#### AVAILABLE DATA ####

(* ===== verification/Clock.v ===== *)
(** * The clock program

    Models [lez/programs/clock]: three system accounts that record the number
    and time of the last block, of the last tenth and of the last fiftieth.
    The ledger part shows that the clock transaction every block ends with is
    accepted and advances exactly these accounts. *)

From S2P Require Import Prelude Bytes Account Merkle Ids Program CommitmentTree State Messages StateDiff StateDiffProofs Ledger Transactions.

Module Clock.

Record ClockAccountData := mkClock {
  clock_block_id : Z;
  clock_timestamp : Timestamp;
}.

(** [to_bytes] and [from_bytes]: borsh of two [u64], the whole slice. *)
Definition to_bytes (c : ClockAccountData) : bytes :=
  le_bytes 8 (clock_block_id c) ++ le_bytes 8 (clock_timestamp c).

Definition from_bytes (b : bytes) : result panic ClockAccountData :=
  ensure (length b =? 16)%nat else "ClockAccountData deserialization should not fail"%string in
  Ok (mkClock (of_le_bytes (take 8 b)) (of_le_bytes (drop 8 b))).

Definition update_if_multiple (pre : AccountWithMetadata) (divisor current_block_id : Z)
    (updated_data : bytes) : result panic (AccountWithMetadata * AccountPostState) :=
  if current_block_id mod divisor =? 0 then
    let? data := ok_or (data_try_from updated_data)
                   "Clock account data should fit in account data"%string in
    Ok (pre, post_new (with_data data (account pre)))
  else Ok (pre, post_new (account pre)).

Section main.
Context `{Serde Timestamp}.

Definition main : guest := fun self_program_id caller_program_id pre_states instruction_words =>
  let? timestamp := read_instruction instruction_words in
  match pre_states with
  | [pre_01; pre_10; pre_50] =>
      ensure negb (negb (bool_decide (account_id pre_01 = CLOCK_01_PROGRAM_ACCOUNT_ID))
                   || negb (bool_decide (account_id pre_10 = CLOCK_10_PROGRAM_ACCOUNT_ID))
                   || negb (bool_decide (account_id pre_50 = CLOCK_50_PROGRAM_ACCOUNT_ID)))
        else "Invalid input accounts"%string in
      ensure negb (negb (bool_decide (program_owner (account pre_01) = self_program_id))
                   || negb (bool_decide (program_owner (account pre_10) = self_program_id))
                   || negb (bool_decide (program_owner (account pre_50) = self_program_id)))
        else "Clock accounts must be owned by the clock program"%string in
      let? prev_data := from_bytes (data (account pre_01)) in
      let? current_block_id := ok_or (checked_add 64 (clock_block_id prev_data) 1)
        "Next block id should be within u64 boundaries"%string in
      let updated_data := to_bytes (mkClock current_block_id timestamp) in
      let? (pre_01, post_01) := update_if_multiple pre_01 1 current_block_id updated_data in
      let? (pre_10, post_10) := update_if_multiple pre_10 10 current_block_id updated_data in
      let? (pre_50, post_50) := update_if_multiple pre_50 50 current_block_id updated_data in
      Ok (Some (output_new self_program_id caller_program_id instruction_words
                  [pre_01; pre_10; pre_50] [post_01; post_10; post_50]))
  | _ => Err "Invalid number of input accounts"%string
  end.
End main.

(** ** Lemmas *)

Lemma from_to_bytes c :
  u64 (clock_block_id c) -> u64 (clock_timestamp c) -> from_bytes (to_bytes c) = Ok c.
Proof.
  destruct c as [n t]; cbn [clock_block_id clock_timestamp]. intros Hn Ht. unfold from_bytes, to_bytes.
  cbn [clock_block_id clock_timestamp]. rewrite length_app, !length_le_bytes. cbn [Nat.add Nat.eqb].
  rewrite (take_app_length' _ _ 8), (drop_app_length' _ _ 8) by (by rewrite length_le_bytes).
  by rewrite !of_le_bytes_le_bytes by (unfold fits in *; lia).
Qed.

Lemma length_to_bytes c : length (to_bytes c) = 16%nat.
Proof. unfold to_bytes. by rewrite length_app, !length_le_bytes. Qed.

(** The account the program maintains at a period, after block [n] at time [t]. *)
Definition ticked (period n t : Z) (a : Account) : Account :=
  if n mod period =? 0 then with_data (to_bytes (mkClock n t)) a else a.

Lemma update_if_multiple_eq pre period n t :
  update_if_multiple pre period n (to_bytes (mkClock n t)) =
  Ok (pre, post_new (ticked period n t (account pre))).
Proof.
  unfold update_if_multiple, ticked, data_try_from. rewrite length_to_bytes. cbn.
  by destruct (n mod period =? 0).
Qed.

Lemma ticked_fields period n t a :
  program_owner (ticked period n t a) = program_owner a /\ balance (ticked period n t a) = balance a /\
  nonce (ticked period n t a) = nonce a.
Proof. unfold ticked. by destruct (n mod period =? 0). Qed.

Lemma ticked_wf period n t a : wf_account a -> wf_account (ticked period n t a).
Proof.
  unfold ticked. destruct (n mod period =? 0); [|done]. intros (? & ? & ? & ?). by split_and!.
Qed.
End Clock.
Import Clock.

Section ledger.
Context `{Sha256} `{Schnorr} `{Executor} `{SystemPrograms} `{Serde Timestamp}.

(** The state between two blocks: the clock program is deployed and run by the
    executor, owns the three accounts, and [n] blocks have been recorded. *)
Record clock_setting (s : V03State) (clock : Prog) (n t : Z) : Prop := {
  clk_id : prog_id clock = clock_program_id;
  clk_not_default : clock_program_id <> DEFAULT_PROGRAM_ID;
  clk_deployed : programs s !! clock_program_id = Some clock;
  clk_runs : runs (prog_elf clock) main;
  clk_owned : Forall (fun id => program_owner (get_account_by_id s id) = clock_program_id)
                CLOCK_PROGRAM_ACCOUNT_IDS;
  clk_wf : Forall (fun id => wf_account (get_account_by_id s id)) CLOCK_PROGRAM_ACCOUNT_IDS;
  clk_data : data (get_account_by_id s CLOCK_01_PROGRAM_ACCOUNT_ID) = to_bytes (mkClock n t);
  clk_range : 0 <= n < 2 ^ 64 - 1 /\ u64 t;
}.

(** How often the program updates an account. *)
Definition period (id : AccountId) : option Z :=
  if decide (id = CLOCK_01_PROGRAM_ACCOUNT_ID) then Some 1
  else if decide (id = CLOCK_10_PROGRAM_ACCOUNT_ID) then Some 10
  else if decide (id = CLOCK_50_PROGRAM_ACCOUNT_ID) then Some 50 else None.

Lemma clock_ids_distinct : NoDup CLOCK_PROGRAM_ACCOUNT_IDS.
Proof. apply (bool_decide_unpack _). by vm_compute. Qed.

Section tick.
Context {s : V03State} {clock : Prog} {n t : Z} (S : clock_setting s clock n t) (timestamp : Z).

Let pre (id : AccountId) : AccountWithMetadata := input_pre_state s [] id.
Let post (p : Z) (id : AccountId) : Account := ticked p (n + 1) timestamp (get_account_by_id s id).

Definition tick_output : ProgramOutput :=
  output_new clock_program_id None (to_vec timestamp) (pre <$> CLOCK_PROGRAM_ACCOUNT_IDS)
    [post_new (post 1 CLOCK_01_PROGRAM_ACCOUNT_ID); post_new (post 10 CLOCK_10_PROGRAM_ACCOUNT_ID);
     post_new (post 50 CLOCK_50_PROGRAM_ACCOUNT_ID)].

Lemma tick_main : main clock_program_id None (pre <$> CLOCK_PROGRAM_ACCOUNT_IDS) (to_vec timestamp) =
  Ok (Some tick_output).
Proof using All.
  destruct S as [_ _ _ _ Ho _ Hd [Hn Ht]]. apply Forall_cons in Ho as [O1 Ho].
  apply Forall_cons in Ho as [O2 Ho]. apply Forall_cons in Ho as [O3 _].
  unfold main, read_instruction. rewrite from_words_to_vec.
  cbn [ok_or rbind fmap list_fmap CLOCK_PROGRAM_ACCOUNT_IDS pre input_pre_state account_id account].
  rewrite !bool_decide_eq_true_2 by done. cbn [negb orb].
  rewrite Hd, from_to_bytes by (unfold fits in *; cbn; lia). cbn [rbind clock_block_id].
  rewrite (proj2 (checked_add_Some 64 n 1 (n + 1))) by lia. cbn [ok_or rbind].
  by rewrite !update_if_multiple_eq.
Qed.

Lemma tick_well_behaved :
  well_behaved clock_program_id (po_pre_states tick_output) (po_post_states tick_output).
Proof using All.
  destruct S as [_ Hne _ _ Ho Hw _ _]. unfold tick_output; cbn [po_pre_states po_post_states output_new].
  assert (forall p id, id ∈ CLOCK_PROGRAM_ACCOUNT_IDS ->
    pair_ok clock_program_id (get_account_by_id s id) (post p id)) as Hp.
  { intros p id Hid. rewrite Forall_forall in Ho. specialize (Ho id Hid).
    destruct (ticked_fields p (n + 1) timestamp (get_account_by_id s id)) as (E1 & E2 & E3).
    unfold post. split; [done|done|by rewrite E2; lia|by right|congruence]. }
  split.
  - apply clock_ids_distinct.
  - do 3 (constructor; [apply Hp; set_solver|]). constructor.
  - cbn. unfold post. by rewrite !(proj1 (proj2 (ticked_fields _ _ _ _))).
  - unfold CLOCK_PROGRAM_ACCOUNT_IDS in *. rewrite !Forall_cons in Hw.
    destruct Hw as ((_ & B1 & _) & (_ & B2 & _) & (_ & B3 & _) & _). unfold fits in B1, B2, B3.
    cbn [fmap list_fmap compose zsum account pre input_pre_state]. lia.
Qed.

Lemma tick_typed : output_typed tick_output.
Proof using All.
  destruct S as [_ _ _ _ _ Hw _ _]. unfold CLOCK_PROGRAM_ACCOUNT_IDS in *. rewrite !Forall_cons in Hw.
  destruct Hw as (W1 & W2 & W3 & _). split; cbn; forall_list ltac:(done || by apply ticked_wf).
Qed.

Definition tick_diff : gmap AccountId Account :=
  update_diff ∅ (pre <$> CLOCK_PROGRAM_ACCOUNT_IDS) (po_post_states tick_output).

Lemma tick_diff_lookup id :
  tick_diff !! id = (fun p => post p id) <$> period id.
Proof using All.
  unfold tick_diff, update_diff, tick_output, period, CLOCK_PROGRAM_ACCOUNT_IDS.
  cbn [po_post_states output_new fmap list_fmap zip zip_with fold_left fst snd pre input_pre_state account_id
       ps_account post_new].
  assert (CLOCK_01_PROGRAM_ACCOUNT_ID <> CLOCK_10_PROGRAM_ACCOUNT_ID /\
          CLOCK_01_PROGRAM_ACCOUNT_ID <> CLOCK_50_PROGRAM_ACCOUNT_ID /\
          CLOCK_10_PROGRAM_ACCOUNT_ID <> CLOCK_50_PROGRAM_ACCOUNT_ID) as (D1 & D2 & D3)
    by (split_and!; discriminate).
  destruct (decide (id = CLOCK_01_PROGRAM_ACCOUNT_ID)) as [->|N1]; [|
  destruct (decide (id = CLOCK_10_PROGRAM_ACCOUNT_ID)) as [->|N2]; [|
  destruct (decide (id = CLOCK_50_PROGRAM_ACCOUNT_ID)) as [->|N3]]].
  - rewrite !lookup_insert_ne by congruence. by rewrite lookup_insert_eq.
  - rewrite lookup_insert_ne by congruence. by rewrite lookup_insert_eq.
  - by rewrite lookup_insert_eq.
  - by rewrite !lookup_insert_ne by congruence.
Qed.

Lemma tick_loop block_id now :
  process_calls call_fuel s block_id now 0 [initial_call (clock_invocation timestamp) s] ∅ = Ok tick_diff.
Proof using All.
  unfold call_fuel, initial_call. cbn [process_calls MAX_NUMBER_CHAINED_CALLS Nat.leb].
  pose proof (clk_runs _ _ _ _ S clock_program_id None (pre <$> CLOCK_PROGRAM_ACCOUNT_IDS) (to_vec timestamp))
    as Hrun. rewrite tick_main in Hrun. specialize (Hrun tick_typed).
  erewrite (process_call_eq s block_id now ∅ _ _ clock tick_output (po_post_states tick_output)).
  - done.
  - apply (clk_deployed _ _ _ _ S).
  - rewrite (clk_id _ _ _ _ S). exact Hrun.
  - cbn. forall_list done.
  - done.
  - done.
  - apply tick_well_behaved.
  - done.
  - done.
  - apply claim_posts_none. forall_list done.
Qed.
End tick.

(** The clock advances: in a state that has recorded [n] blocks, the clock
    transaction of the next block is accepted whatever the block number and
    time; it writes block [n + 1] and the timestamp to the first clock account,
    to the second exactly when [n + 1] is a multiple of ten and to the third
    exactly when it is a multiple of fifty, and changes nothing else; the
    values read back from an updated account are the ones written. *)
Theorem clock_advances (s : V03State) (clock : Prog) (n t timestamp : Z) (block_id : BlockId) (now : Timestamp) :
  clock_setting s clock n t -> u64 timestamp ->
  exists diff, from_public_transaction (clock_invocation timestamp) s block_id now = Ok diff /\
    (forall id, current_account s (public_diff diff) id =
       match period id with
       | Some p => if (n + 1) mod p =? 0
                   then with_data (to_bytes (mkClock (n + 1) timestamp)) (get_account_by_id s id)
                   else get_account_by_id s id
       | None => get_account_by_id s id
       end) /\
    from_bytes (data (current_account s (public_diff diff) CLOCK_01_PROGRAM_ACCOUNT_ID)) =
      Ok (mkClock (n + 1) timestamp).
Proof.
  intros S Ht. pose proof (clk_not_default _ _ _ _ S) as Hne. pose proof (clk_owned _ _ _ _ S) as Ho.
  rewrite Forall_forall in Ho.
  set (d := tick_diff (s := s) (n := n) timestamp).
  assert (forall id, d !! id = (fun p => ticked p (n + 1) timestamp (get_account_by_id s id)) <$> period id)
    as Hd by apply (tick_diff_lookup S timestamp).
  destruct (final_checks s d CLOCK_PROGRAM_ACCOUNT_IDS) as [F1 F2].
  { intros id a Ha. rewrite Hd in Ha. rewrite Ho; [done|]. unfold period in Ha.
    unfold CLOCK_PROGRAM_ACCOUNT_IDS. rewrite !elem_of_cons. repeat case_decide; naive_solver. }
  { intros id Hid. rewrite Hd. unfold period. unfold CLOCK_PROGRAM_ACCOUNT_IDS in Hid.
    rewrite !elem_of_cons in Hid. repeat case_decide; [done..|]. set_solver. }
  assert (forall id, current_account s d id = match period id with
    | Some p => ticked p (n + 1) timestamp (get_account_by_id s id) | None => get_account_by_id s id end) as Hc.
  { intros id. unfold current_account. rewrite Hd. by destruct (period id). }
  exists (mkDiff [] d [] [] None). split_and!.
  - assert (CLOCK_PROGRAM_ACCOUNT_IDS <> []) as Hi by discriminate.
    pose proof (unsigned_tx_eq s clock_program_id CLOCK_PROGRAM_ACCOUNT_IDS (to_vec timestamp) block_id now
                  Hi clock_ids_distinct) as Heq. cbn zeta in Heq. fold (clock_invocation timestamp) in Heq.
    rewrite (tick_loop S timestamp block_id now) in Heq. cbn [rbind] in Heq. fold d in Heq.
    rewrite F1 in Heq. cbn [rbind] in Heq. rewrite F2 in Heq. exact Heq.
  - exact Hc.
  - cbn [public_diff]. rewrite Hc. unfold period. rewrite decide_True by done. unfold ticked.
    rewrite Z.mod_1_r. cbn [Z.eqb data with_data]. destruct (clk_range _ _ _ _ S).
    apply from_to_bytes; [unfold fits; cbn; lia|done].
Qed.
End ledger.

####
#### AVAILABLE DATA ####

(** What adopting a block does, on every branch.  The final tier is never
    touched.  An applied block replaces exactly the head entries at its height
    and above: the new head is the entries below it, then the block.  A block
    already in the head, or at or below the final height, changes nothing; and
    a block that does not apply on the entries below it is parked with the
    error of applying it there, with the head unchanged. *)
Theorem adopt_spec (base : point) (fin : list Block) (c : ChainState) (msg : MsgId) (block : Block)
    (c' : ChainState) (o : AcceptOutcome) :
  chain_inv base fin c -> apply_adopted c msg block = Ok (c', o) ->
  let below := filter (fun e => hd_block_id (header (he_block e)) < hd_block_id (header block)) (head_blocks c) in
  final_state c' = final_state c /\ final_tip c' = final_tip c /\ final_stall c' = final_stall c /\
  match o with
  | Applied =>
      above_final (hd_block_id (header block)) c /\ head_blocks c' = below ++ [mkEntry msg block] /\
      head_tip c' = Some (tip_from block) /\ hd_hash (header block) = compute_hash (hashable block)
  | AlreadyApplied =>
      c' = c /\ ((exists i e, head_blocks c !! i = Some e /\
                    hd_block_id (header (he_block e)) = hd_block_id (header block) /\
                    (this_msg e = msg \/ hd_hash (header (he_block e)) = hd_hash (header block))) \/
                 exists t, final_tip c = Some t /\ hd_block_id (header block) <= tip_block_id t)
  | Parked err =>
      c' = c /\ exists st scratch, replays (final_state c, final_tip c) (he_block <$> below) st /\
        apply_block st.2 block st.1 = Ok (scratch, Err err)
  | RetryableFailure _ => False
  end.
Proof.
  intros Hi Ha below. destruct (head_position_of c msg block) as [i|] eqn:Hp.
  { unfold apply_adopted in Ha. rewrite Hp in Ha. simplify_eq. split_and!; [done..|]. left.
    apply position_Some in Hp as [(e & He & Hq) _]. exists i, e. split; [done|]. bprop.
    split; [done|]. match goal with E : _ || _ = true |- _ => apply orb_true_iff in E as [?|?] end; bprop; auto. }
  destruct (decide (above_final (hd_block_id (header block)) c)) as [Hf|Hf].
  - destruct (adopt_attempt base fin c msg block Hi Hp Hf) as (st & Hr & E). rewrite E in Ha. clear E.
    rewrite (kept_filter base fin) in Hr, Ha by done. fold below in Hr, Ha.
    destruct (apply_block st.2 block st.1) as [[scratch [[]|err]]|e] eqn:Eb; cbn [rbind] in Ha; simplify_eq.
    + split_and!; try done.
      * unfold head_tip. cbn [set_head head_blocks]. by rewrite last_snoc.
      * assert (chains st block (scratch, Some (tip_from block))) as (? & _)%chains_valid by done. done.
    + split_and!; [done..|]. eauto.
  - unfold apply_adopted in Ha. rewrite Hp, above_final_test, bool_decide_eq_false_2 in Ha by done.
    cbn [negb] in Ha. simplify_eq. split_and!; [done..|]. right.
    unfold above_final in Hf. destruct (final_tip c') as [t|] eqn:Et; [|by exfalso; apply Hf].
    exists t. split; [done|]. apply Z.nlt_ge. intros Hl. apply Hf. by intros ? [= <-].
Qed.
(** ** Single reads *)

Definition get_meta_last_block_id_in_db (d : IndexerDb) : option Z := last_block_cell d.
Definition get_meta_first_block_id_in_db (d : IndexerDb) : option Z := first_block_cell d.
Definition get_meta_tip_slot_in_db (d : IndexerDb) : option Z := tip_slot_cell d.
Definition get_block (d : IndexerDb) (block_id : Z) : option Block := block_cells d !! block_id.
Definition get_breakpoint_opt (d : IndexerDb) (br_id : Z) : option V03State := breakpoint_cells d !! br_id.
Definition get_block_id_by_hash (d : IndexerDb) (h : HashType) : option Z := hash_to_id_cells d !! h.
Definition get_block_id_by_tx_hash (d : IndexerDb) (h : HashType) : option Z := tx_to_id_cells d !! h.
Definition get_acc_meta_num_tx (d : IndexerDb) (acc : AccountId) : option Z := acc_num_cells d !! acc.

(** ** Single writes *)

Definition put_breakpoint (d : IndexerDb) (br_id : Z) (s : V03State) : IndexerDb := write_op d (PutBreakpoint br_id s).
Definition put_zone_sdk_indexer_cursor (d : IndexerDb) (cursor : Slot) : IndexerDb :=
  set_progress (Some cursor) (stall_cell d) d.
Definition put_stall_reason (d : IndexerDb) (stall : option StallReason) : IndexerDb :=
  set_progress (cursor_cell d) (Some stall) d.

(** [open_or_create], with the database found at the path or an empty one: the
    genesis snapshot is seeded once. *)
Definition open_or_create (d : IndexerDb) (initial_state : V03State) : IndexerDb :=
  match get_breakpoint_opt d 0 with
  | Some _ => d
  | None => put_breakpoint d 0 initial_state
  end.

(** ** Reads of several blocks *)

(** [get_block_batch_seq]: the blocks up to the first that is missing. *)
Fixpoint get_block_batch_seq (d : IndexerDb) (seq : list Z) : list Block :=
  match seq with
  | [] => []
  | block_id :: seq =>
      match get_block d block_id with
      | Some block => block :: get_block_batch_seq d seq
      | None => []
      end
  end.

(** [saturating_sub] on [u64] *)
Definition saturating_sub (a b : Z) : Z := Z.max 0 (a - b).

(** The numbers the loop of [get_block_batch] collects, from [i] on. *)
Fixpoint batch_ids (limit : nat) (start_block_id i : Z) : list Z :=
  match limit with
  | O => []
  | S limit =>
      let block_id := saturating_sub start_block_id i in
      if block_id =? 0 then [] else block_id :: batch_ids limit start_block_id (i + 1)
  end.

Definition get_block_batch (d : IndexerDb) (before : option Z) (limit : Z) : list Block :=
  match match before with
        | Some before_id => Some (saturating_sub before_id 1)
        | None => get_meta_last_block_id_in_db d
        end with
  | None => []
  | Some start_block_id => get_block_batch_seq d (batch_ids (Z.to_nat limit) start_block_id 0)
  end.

####
#### AVAILABLE DATA ####

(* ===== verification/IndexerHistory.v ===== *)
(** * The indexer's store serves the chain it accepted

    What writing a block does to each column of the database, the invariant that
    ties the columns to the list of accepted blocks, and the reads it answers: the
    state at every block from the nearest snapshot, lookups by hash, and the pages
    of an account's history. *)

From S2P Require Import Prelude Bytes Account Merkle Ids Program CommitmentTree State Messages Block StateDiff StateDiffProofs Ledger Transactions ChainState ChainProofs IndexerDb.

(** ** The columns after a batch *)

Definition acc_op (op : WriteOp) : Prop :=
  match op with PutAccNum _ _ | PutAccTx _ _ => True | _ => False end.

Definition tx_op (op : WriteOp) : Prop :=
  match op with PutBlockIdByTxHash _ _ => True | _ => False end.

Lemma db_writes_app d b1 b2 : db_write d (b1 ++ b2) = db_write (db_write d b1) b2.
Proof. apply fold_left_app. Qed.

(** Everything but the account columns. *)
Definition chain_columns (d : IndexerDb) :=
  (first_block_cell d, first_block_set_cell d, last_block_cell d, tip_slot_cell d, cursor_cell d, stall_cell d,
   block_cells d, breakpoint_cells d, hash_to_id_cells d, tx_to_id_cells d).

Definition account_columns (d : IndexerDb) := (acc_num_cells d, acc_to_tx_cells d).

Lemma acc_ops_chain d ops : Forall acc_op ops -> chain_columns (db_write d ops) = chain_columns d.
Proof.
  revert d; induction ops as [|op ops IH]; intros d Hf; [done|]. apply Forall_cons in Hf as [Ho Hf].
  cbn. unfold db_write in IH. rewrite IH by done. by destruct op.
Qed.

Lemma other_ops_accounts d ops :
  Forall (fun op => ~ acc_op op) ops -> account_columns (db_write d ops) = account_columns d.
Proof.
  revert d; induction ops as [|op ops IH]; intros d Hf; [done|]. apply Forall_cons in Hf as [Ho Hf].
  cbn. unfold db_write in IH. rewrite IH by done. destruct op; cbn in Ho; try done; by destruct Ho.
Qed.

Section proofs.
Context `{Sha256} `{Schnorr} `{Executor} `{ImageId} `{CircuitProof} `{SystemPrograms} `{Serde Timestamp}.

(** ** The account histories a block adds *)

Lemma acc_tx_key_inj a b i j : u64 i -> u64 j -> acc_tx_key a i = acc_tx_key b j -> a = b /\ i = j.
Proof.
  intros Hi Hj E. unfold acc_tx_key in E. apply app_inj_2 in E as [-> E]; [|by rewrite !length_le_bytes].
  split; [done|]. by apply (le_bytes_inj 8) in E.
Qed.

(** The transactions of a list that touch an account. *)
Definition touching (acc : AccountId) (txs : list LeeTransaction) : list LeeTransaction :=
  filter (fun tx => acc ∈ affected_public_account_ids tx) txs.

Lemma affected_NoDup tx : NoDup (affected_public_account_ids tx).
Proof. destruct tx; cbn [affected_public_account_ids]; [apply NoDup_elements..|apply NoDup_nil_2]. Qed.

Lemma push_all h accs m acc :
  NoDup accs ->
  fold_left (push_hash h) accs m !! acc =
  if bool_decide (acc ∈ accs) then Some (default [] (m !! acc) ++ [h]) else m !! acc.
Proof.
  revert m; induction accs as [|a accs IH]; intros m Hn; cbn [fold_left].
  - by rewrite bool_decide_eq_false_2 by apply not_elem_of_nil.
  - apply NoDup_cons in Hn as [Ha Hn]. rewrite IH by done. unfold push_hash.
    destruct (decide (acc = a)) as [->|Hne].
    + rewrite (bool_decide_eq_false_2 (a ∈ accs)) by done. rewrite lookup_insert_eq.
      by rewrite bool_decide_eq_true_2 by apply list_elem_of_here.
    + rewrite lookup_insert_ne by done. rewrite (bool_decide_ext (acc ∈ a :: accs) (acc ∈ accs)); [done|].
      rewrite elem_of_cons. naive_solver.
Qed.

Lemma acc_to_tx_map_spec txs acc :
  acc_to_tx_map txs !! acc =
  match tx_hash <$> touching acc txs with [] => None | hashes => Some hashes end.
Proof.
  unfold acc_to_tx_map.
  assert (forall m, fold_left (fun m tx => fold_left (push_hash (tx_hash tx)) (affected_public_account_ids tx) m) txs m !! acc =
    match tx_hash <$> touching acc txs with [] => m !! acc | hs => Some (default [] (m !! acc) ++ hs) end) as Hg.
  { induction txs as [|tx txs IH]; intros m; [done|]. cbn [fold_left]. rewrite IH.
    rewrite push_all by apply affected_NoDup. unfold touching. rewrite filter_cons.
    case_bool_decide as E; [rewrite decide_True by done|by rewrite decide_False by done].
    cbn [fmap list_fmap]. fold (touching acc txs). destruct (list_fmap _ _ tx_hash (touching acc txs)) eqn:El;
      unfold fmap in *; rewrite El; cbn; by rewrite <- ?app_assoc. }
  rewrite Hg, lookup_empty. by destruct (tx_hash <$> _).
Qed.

####

**WHAT NEEDS TO BE DONE**
Using the records above, copy word for word the line with "(** ** Lemmas *)", the line with "rewrite (take_app_length' _", and every line between them.

**SOLUTION TO THIS PROBLEM**
(** ** Lemmas *)

Lemma from_to_bytes c :
  u64 (clock_block_id c) -> u64 (clock_timestamp c) -> from_bytes (to_bytes c) = Ok c.
Proof.
  destruct c as [n t]; cbn [clock_block_id clock_timestamp]. intros Hn Ht. unfold from_bytes, to_bytes.
  cbn [clock_block_id clock_timestamp]. rewrite length_app, !length_le_bytes. cbn [Nat.add Nat.eqb].
  rewrite (take_app_length' _ _ 8), (drop_app_length' _ _ 8) by (by rewrite length_le_bytes).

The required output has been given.